Giuseppe Mattia, Luigi, Giovanni, Giada, Maria Pia: sono i cinque gemelli (eterozigoti) che ha appena partorito Jessica, neomamma 24enne di Palermo. Un’ottima notizia, in un paese che tra il 2013 e il 2014 ha registrato 12mila nascite in meno e un saldo negativo tra nati e morti di oltre 100mila. Ma a chi osa chiederle se intenda fermarsi qui, Jessica risponde: «E certo, adesso basta»

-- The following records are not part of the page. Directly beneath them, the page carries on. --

Lemma reduce_centering_translation (tmat_stg tmatinv_stg : mat Qc)
    (centering : vec Qc) :
  reduce_centering tmat_stg tmatinv_stg centering
  = reduce_translation tmat_stg (mat_vec tmatinv_stg centering).
Proof. reflexivity. Qed.

Lemma spin_translation_search_distinct (tmat_stg tmatinv_stg : mat Qc)
    (sog : SpinOnlyGroup) (magmoms : list (vec Qc)) (mag_symprec : Qc)
    (cps : list (vec Qc * Permutation)) (found : gset (vec Z))
    (acc coset : list SpinSymmetryOperation) :
  spin_translation_search SpinOnlyGroup contain solve_procrustes
    tmat_stg tmatinv_stg sog magmoms mag_symprec cps found acc = Ok coset →
  (∀ op, op ∈ acc → reduce_translation tmat_stg (translation op) ∈ found) →
  NoDup ((λ op, reduce_translation tmat_stg (translation op)) <$> acc) →
  NoDup ((λ op, reduce_translation tmat_stg (translation op)) <$> coset).
Proof.
  revert found acc. induction cps as [|[c p] cps IH]; intros found acc;
    cbn [spin_translation_search].
  - by intros [= <-].
  - case_decide as Hfound; [by apply IH|].
    destruct (fit_spin_rotation _ _ _ sog magmoms p mag_symprec) as [o|e];
      [|done]. cbn [mbind res_bind]. intros Hrun Hin Hnd.
    apply (IH _ _ Hrun).
    + intros op Hop. destruct o as [W|].
      * apply elem_of_app in Hop as [Hop|Hop].
        -- apply elem_of_union_r. by apply Hin.
        -- apply list_elem_of_singleton in Hop. subst op.
           apply elem_of_union_l, elem_of_singleton. reflexivity.
      * apply elem_of_union_r. by apply Hin.
    + destruct o as [W|]; [|done]. rewrite fmap_app. apply NoDup_app.
      split; [done|]. split; [|apply NoDup_singleton].
      intros x Hx Hx'. apply list_elem_of_singleton in Hx'. subst x.
      apply list_elem_of_fmap in Hx as (op & Hop & Hacc).
      apply Hfound. rewrite reduce_centering_translation.
      cbn [translation] in Hop. rewrite Hop. by apply Hin.
Qed.

(** X11: in a call that returns, with [T] the leading block of the
    Hermite normal form of the run and [Tinv] its inverse, every operation
    of the spin-translation coset has the identity rotation and the
    translation [Tinv @ centering] of a centering of the input, so that
    its key in [found_stg_centerings] is the reduction of its translation;
    these keys are pairwise distinct, and so are the translation parts. *)
Theorem spin_translation_coset_distinct
    (nonmagnetic_symmetry : NonmagneticSymmetry) (magmoms : list (vec Qc))
    (mag_symprec : Qc) (ssg : SpinSpaceGroup SpinOnlyGroup) :
  run nonmagnetic_symmetry magmoms mag_symprec = Ok ssg →
  ∃ retained vectors tmat_stg tmatinv_stg,
    retain_centerings magmoms mag_symprec
      (zip (prim_centerings nonmagnetic_symmetry)
           (prim_centering_permutations nonmagnetic_symmetry)) = Ok retained
    ∧ stg_vectors (transformation nonmagnetic_symmetry) retained.*1
      = Ok vectors
    ∧ leading_columns (column_style_hermite_normal_form vectors) = Ok tmat_stg
    ∧ np_linalg_inv tmat_stg = Ok tmatinv_stg
    ∧ Forall (λ op,
                rotation op = eyeQ
                ∧ ∃ centering,
                    centering ∈ prim_centerings nonmagnetic_symmetry
                    ∧ translation op = mat_vec tmatinv_stg centering
                    ∧ reduce_translation tmat_stg (translation op)
                      = reduce_centering tmat_stg tmatinv_stg centering)
             (spin_translation_coset ssg)
    ∧ NoDup ((λ op, reduce_translation tmat_stg (translation op))
               <$> spin_translation_coset ssg)
    ∧ NoDup (translation <$> spin_translation_coset ssg).
Proof.
  intros Hrun.
  apply get_primitive_spin_symmetry_inv in Hrun
    as (retained & vectors & T & Tinv & HA & Hvec & Hlead & Hinv & _ & _
        & HD & _).
  exists retained, vectors, T, Tinv. repeat (split; [done|]).
  assert (NoDup ((λ op, reduce_translation T (translation op))
                   <$> spin_translation_coset ssg)) as Hnd.
  { eapply spin_translation_search_distinct; [exact HD| |constructor].
    intros op Hop. by apply elem_of_nil in Hop. }
  split; [|split; [done|]].
  - apply Forall_forall. intros op Hop.
    destruct (spin_translation_search_stored _ _ _ _ _ _ _ _ _ _ _ _ HD op Hop)
      as [Hnil|(c & p & Hin & Hrot & Htrans & _)];
      [by apply elem_of_nil in Hnil|].
    split; [done|]. exists c. split; [by eapply elem_of_zip_l|].
    split; [done|]. by rewrite Htrans, reduce_centering_translation.
  - rewrite (list_fmap_compose translation (reduce_translation T)) in Hnd.
    by apply NoDup_fmap_1 in Hnd.
Qed.

(** X12: the cell of a returned spin space group describes the input
    cell: its lattice is the old primitive lattice times [T], its lattice
    times its transformation is the old primitive lattice times the old
    transformation, and [T] maps its centerings back to the retained
    centerings. *)
Theorem new_cell_consistent
    (nonmagnetic_symmetry : NonmagneticSymmetry) (magmoms : list (vec Qc))
    (mag_symprec : Qc) (ssg : SpinSpaceGroup SpinOnlyGroup) :
  run nonmagnetic_symmetry magmoms mag_symprec = Ok ssg →
  ∃ retained vectors tmat_stg,
    retain_centerings magmoms mag_symprec
      (zip (prim_centerings nonmagnetic_symmetry)
           (prim_centering_permutations nonmagnetic_symmetry)) = Ok retained
    ∧ stg_vectors (transformation nonmagnetic_symmetry) retained.*1
      = Ok vectors
    ∧ leading_columns (column_style_hermite_normal_form vectors) = Ok tmat_stg
    ∧ ssg_prim_lattice ssg
      = matmul (prim_lattice nonmagnetic_symmetry) tmat_stg
    ∧ matmul (ssg_prim_lattice ssg) (ssg_transformation ssg)
      = matmul (prim_lattice nonmagnetic_symmetry)
               (mat_map ZQ (transformation nonmagnetic_symmetry))
    ∧ mat_vec tmat_stg <$> ssg_prim_centerings ssg = retained.*1.
Proof.
  unfold get_primitive_spin_symmetry.
  destruct (retain_centerings _ _ _) as [retained|e] eqn:HA; [|done].
  cbn [mbind res_bind].
  destruct (stg_vectors _ _) as [vectors|e] eqn:Hvec; [|done].
  cbn [mbind res_bind].
  destruct (leading_columns _) as [T|e] eqn:Hlead; [|done].
  cbn [mbind res_bind].
  destruct (np_linalg_inv T) as [Tinv|e] eqn:Hinv; [|done].
  cbn [mbind res_bind].
  destruct (np_isclose _ _) eqn:Hclose; cbn [negb]; [|done].
  destruct (spin_translation_search _ _ _ _ _ _ _ _ _ _ _) as [stc|e];
    [|done]. cbn [mbind res_bind].
  destruct (np_linalg_inv (matmul _ _)) as [pinv|e] eqn:Hpinv; [|done].
  cbn [mbind res_bind].
  destruct (nontrivial_search _ _ _ _ _ _ _ _ _ _ _) as [ntc|e]; [|done].
  cbn [mbind res_bind]. intros [= <-].
  exists retained, vectors, T.
  cbn [ssg_prim_lattice ssg_transformation ssg_prim_centerings].
  repeat (split; [done|]). split.
  - rewrite <- (matmul_assoc _ _ (mat_map ZQ _)), <- matmul_assoc.
    by rewrite (np_linalg_inv_r _ _ Hpinv), matmul_eye_l.
  - rewrite <- list_fmap_compose. rewrite <- (list_fmap_id retained.*1) at 2.
    apply list_fmap_ext. intros i c _. simpl.
    by rewrite <- mat_vec_matmul, (np_linalg_inv_r _ _ Hinv), mat_vec_eye.
Qed.

End assembler_extra.

Lemma nonpositive_tolerance_raises_witness :
  get_primitive_spin_symmetry unit_hnf (list (vec Qc))
    (λ magmoms _, magmoms) fixes_moments half_turn_fit
    antiferromagnet antiferromagnet_magmoms (ZQ 0)
  = Raise ValueError.
Proof.
  apply nonpositive_tolerance_raises.
  - done.
  - apply antiferromagnet_valid.
  - by vm_compute.
Defined.

Lemma spin_translation_coset_distinct_witness :
  ∃ ssg,
    get_primitive_spin_symmetry striped_hnf (list (vec Qc))
      (λ magmoms _, magmoms) fixes_moments half_turn_fit
      striped_supercell striped_magmoms (Q2Qc (1 # 100)) = Ok ssg
    ∧ translation <$> spin_translation_coset ssg
      = [zero3; (ZQ 0, Q2Qc (1 # 2), ZQ 0)]
    ∧ NoDup (translation <$> spin_translation_coset ssg)
    ∧ Forall (λ op, rotation op = eyeQ) (spin_translation_coset ssg).
Proof.
  assert (match get_primitive_spin_symmetry striped_hnf (list (vec Qc))
                  (λ magmoms _, magmoms) fixes_moments half_turn_fit
                  striped_supercell striped_magmoms (Q2Qc (1 # 100))
          with
          | Ok ssg =>
            bool_decide (translation <$> spin_translation_coset ssg
                         = [zero3; (ZQ 0, Q2Qc (1 # 2), ZQ 0)])
          | Raise _ => false
          end = true) as Hstored by (vm_compute; reflexivity).
  destruct (get_primitive_spin_symmetry striped_hnf (list (vec Qc))
              (λ magmoms _, magmoms) fixes_moments half_turn_fit
              striped_supercell striped_magmoms (Q2Qc (1 # 100)))
    as [ssg|e] eqn:Hrun; [|discriminate Hstored].
  apply bool_decide_eq_true in Hstored.
  destruct (spin_translation_coset_distinct _ _ _ _ _ _ _ _ _ Hrun)
    as (retained & vectors & T & Tinv & _ & _ & _ & _ & Hops & _ & Hnd).
  exists ssg. split; [reflexivity|]. split; [exact Hstored|].
  split; [exact Hnd|].
  eapply Forall_impl; [exact Hops|]. by intros op [Hrot _].
Defined.

Lemma new_cell_consistent_witness :
  ∃ ssg,
    get_primitive_spin_symmetry unit_hnf (list (vec Qc))
      (λ magmoms _, magmoms) fixes_moments half_turn_fit
      antiferromagnet antiferromagnet_magmoms (Q2Qc (1 # 100)) = Ok ssg
    ∧ matmul (ssg_prim_lattice ssg) (ssg_transformation ssg)
      = matmul (prim_lattice antiferromagnet)
               (mat_map ZQ (transformation antiferromagnet)).
Proof.
  destruct (get_primitive_spin_symmetry unit_hnf (list (vec Qc))
              (λ magmoms _, magmoms) fixes_moments half_turn_fit
              antiferromagnet antiferromagnet_magmoms (Q2Qc (1 # 100)))
    as [ssg|e] eqn:Hrun; [|by vm_compute in Hrun].
  destruct (new_cell_consistent _ _ _ _ _ _ _ _ _ Hrun)
    as (retained & vectors & T & _ & _ & _ & _ & Hcell & _).
  exists ssg. split; [reflexivity|]. exact Hcell.
Defined.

Fanno segno di vittoria con le mani, gli occhi felici e confusi: «La casa sarà stracolma, eravamo in due, saremo sette», conta con le dita la mamma, Jessica Sciacca, 24 anni, la camicia da notte bianca, la faccia poco più colorita, i capelli lunghi e scuri sparsi sul cuscino del reparto di Ostetricia dell’ospedale Cervello di Palermo. Accanto a lei c’è il marito, Gianluca Cerrito, che ha un anno in più della moglie e sembra un ragazzino. «Prima ci avevano detto che erano tre, poi quattro, poi cinque….». Già, cinque. Cinque frugoli, che pesano ciascuno un chilo, tranne uno che non arriva a seicento grammi. Cinque fagotti che emettono i primi vagiti poco più in là, nel reparto di Terapia intensiva dello stesso ospedale. Tre maschi e due femmine: Giuseppe Mattia, Luigi, Giovanni, Giada e Maria Pia. Piccoli guerrieri, dicono i medici. Eterozigoti, tutti diversi, un bellissimo campionario di umanità.

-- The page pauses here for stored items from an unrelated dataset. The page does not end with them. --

(** * Stealth payments: the proof of concept and the umbra-js utilities

    A shallow embedding of [poc.js] (the sender-side and recipient-side
    stealth derivations over secp256k1) and of the utilities exercised by
    [umbra-js/test/utils.test.ts], with the properties the specification
    states about them.

    JavaScript strings are [string], byte arrays ([Uint8Array], [Buffer]) are
    [list byte], a [BN] of bn.js is a [Z] that is not negative, a
    [BigNumber] of ethers is the record of its hexadecimal string, and a
    [throw new Error(msg)] is the [Throw msg] branch of [result]. *)

From Stdlib Require Import ZArith String Ascii List Lia Bool.
From Stdlib Require Import Strings.Byte.
From Stdlib Require Import Permutation Sorted.
Import ListNotations.

Local Open Scope string_scope.
Local Open Scope Z_scope.

(** ** Thrown errors *)

Inductive result (A : Type) : Type :=
| Ok (a : A)
| Throw (msg : string).
Arguments Ok {A} a.
Arguments Throw {A} msg.

Definition bind {A B : Type} (r : result A) (k : A -> result B) : result B :=
  match r with
  | Ok a => k a
  | Throw msg => Throw msg
  end.

Notation "x <- r ;; k" := (bind r (fun x => k))
  (at level 61, r at next level, right associativity).
Notation "' pat <- r ;; k" := (bind r (fun x => match x with pat => k end))
  (at level 61, pat pattern, r at next level, right associativity).

(** ** JavaScript strings *)

Module JsString.

(** [s.slice(n)]: the string without its first [n] characters. *)
Fixpoint sliceFrom (n : nat) (s : string) : string :=
  match n, s with
  | O, _ => s
  | S _, EmptyString => EmptyString
  | S k, String _ rest => sliceFrom k rest
  end.

(** [s.slice(0, n)]: the first [n] characters. *)
Fixpoint sliceTo (n : nat) (s : string) : string :=
  match n, s with
  | O, _ => EmptyString
  | S _, EmptyString => EmptyString
  | S k, String c rest => String c (sliceTo k rest)
  end.

Fixpoint zeros (k : nat) : string :=
  match k with
  | O => EmptyString
  | S k' => String "0" (zeros k')
  end.

(** The filler of [padStart]: [padString] repeated and cut to [k]
    characters; [cur] is what is left of the copy being emitted. *)
Fixpoint fillCycle (padString cur : string) (k : nat) : string :=
  match k with
  | O => EmptyString
  | S k' =>
    match cur with
    | String c rest => String c (fillCycle padString rest k')
    | EmptyString =>
      match padString with
      | String c rest => String c (fillCycle padString rest k')
      | EmptyString => EmptyString
      end
    end
  end.

(** [s.padStart(targetLength, padString)]. *)
Definition padStart (s : string) (targetLength : nat) (padString : string) : string :=
  if (targetLength <=? String.length s)%nat then s
  else fillCycle padString padString (targetLength - String.length s) ++ s.

(** [s.endsWith(suffix)], as a proposition. *)
Definition isSuffixOf (suffix s : string) : Prop :=
  exists front, s = front ++ suffix.

End JsString.
Import JsString.

(** ** poc.js, lines 19-27 *)

(** [function pad32ByteHex(hex) { return hex.padStart(64, 0); }]: the number
    [0] is turned into the string ["0"] by [padStart]. *)
Definition pad32ByteHex (hex : string) : string := padStart hex 64 "0".

(** ** Hexadecimal digits, as bn.js reads and writes them *)

Module Hex.

Definition hexDigit (d : Z) : ascii :=
  match d with
  | 0 => "0" | 1 => "1" | 2 => "2" | 3 => "3" | 4 => "4" | 5 => "5"
  | 6 => "6" | 7 => "7" | 8 => "8" | 9 => "9" | 10 => "a" | 11 => "b"
  | 12 => "c" | 13 => "d" | 14 => "e" | _ => "f"
  end%char.

(** [parseHex4Bits]: digits, then upper case, then lower case letters. *)
Definition hexValue (c : ascii) : option Z :=
  let code := Z.of_N (N_of_ascii c) in
  if (48 <=? code) && (code <=? 57) then Some (code - 48)
  else if (65 <=? code) && (code <=? 70) then Some (code - 55)
  else if (97 <=? code) && (code <=? 102) then Some (code - 87)
  else None.

(** The [n] low hexadecimal digits of [v], most significant first, put in
    front of [acc]. *)
Fixpoint digitsBE (n : nat) (v : Z) (acc : string) : string :=
  match n with
  | O => acc
  | S k => digitsBE k (v / 16) (String (hexDigit (v mod 16)) acc)
  end.

(** Number of hexadecimal digits of [v] without leading zeros; zero has
    the one digit [0]. *)
Definition hexLen (v : Z) : nat :=
  if v <=? 0 then 1%nat else S (Z.to_nat (Z.log2 v / 4)).

(** [bn.toString('hex')] (also [bn.toString(16)]): no padding. *)
Definition toString16 (v : Z) : string := digitsBE (hexLen v) v "".

Fixpoint parseAcc (s : string) (acc : Z) : result Z :=
  match s with
  | EmptyString => Ok acc
  | String c rest =>
    match hexValue c with
    | Some d => parseAcc rest (16 * acc + d)
    | None => Throw "Invalid character"
    end
  end.

(** [new BN(s, 16)] on a string of hexadecimal digits.  bn.js 4 does not
    look at what it is given and builds a number from any character; the
    strings of the script are digits, and [Throw] here marks a string that
    is not, which nothing below takes for an error of the script. *)
Definition parse16 (s : string) : result Z := parseAcc s 0.

Fixpoint allHex (s : string) : bool :=
  match s with
  | EmptyString => true
  | String c rest =>
    match hexValue c with Some _ => allHex rest | None => false end
  end.

End Hex.
Import Hex.

(** ** Byte arrays *)

Module Bytes.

Nomi scelti con cura in questa lunga gravidanza che i primi medici avevano considerato troppo rischiosa da portare avanti e che invece i medici del Cervello hanno preso in carico fino alla fine. Ce la faranno tutti, a raccontare ancora una volta il miracolo della vita. A dare, in un colpo solo, una bella botta di crescita al tasso di natalità nazionale ormai in profondo rosso: meno 12 mila bimbi tra 2014 e 2013, un saldo negativo tra culle e tombe che supera 100 mila. Anche al Sud, anche in questo Sud che un tempo brulicava di fiocchi rosa e azzurri appesi ai portoni delle case, di pance esibite con fierezza, di biberon e di pianti. Il clima che si respira qui, tra infermiere che fanno capolino, parenti in visita, e il gran sorriso di questi due genitori umili che adesso dovranno tirare avanti la famiglia con un banco di frutta e verdura nel quartiere popolare di Borgonuovo. «Abbiamo bisogno di tutto, di pannolini, di biberon, di latte, facciamo appello alla città perché ci aiuti», dicono dignitosi e semplici.

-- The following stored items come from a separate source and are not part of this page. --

(** * Home_Inspection: the media pipeline of [logic.py] and [app.py]

    A shallow embedding of [HomeInspector] (src/logic.py) and of the
    structured-data export of src/app.py, together with the properties of the
    ingestion and synthesis pipeline that the specification states.

    Conventions.
    - A Python [str] is a list of code points ([N]); [py "..."] writes one.
    - A Python [dict] is an association list in insertion order with
      pairwise distinct keys; [dict_set] is [d[k] = v].
    - The collaborators outside the repository (the video decoder, the
      remote ingestion and analysis service) are records of oracles; every
      call to them is logged, so that statements can speak about which calls
      were made.
    - Exceptions are values of [exn]; a method returns an [outcome]. *)

From Stdlib Require Import ZArith NArith QArith Qround Qabs List Lia Bool String Ascii.
From Stdlib Require Import DecimalString DecimalZ DecimalPos DecimalFacts.
Import ListNotations.
Open Scope Z_scope.

Set Implicit Arguments.

(** ** Python strings *)

Module Py.

Definition str := list N.

Definition py (s : string) : str := map N_of_ascii (list_ascii_of_string s).

(** A text written with ['] where it has a double quote. *)
Definition pyq (s : string) : str :=
  map (fun c => if N.eqb c 39 then 34%N else c) (py s).

Fixpoint str_eqb (a b : str) : bool :=
  match a, b with
  | [], [] => true
  | x :: a', y :: b' => N.eqb x y && str_eqb a' b'
  | _, _ => false
  end.

(** [str(n)] and the [{n}] of an f-string, for an [int]. *)
Definition str_of_int (z : Z) : str := py (NilZero.string_of_int (Z.to_int z)).

(** [s.lower()] on the ASCII letters.  The only use in the source is a
    membership test in a set of ASCII extensions, which the lowering of the
    other letters cannot change. *)
Definition lower_char (c : N) : N :=
  if (65 <=? c)%N && (c <=? 90)%N then (c + 32)%N else c.

Definition lower (s : str) : str := map lower_char s.

(** [x in xs] for a set or list of strings. *)
Definition str_in (x : str) (xs : list str) : bool := existsb (str_eqb x) xs.

(** [sep.join(xs)] *)
Fixpoint join (sep : str) (xs : list str) : str :=
  match xs with
  | [] => []
  | [x] => x
  | x :: xs' => x ++ sep ++ join sep xs'
  end.

(** [s.rfind(c)]: the index of the last occurrence of [c], if any. *)
Fixpoint rfind (c : N) (s : str) : option nat :=
  match s with
  | [] => None
  | x :: s' =>
      match rfind c s' with
      | Some i => Some (S i)
      | None => if N.eqb x c then Some 0%nat else None
      end
  end.

(** [int(x)] for a float: truncation towards zero. *)
Definition int_of_float (q : Q) : Z := Z.quot (Qnum q) (Zpos (Qden q)).

(** *** Floats

    A finite [float] is kept as the rational that it denotes.  An
    operation on floats gives the double nearest to the exact result, ties
    going to the even significand (IEEE 754 binary64, the arithmetic of
    CPython); a result whose magnitude, so rounded, reaches 2^1024 is an
    infinity. *)

(** The nearest integer, ties to the even one. *)
Definition round_half_even (q : Q) : Z :=
  let f := Qfloor q in
  match Qcompare (q - inject_Z f) (1 # 2) with
  | Lt => f
  | Gt => f + 1
  | Eq => if Z.even f then f else f + 1
  end.

(** The exponent of the last place of the double nearest to [q], for
    [q] other than zero: [2^52 <= |q| / 2^e < 2^53], and -1074 at least
    (the subnormal numbers). *)
Definition ulp_exponent (q : Q) : Z :=
  let k := Z.log2 (Z.abs (Qnum q)) - Z.log2 (Zpos (Qden q)) in
  let e := if Qle_bool (2 ^ k) (Qabs q) then k - 52 else k - 53 in
  Z.max e (-1074).

(** The double nearest to [q], with no upper bound on its exponent. *)
Definition round_double (q : Q) : Q :=
  if Qeq_bool q 0 then 0%Q
  else
    let e := ulp_exponent q in
    (inject_Z (round_half_even (q / 2 ^ e)) * 2 ^ e)%Q.

(** Whether a result is an infinity. *)
Definition is_inf (q : Q) : bool := Qle_bool (2 ^ 1024) (Qabs q).

(** [a / b] for two floats, [b] other than zero. *)
Definition float_div (a b : Q) : Q := round_double (a / b).

(** [range(start, stop, step)] for a positive step. *)
Definition range_len (start stop step : Z) : nat :=
  if stop <=? start then 0%nat else Z.to_nat ((stop - start + step - 1) / step).

Definition range (start stop step : Z) : list Z :=
  map (fun i => start + step * Z.of_nat i) (seq 0 (range_len start stop step)).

Un parto cesareo, alla trentesima settimana, i bimbi sono usciti uno dopo l’altro senza difficoltà. Ma Jessica è provata: «Sono una mamma giovane – dice – spero di farcela, li ho voluti tanto e adesso non vedo l’ora di vederli, di abbracciarli a uno a uno». Si commuove, la voce diventa sottile: «Questa settimana è stata la più stancante della mia vita». E sì. Dagli inizi di luglio è ricoverata e monitorata per ridurre i rischi di mortalità dei bambini, che in questi casi sfiorano il 30 per cento. Condizione da record: le statistiche parlano di un parto pentagemellare ogni 65 milioni di parti nel mondo. Una lotteria, ma di quelle difficili. In Italia l’ultimo precedente è del 2007 quando, ad Ancona, Sara Tarantini di Porto San Giorgio diede alla luce cinque figli: tre femmine e due maschi. Prima ancora nel 2005 un altro parto analogo c’era stato a Roma. Mentre a Palermo era già successo nel 1996, quando all’ospedale Buccheri-La Ferla nacquero cinque bambine da una coppia di disabili. E ora c’è Jessica con i suoi occhi forti e spauriti. Qualcuno osa chiederle: «E adesso si ferma?». «E certo, adesso basta», risponde.
Accanto c’è la madre di lui, Anna Maria Stancampiano, pronta ad assumere il ruolo di supernonna. «Le dicevano di rinunciare ai più deboli perché era troppo pericoloso portarli in grembo tutti – racconta – ma Jessica non se l’è sentita e noi della famiglia l’abbiamo sostenuta. Avevamo ragione, sono nati tutti. Certo, adesso non sarà facile portare avanti la famiglia, ma quando ci si vuole bene è tutto più facile». Già. Sembra semplice la vita vista da qui, dentro al reparto dove tutto inizia, in mezzo ad abbracci e pianti. «Una gioia immensa – aggiunge il padre – devo ringraziare molto i medici dell’ospedale Cervello per l’assistenza che ci hanno dato. Adesso mi dovrò occupare di far crescere i miei figli. Sorreggerò questa lotta per la vita con tutte le forze». E i suoi occhi da ragazzino diventano quelli di un titano.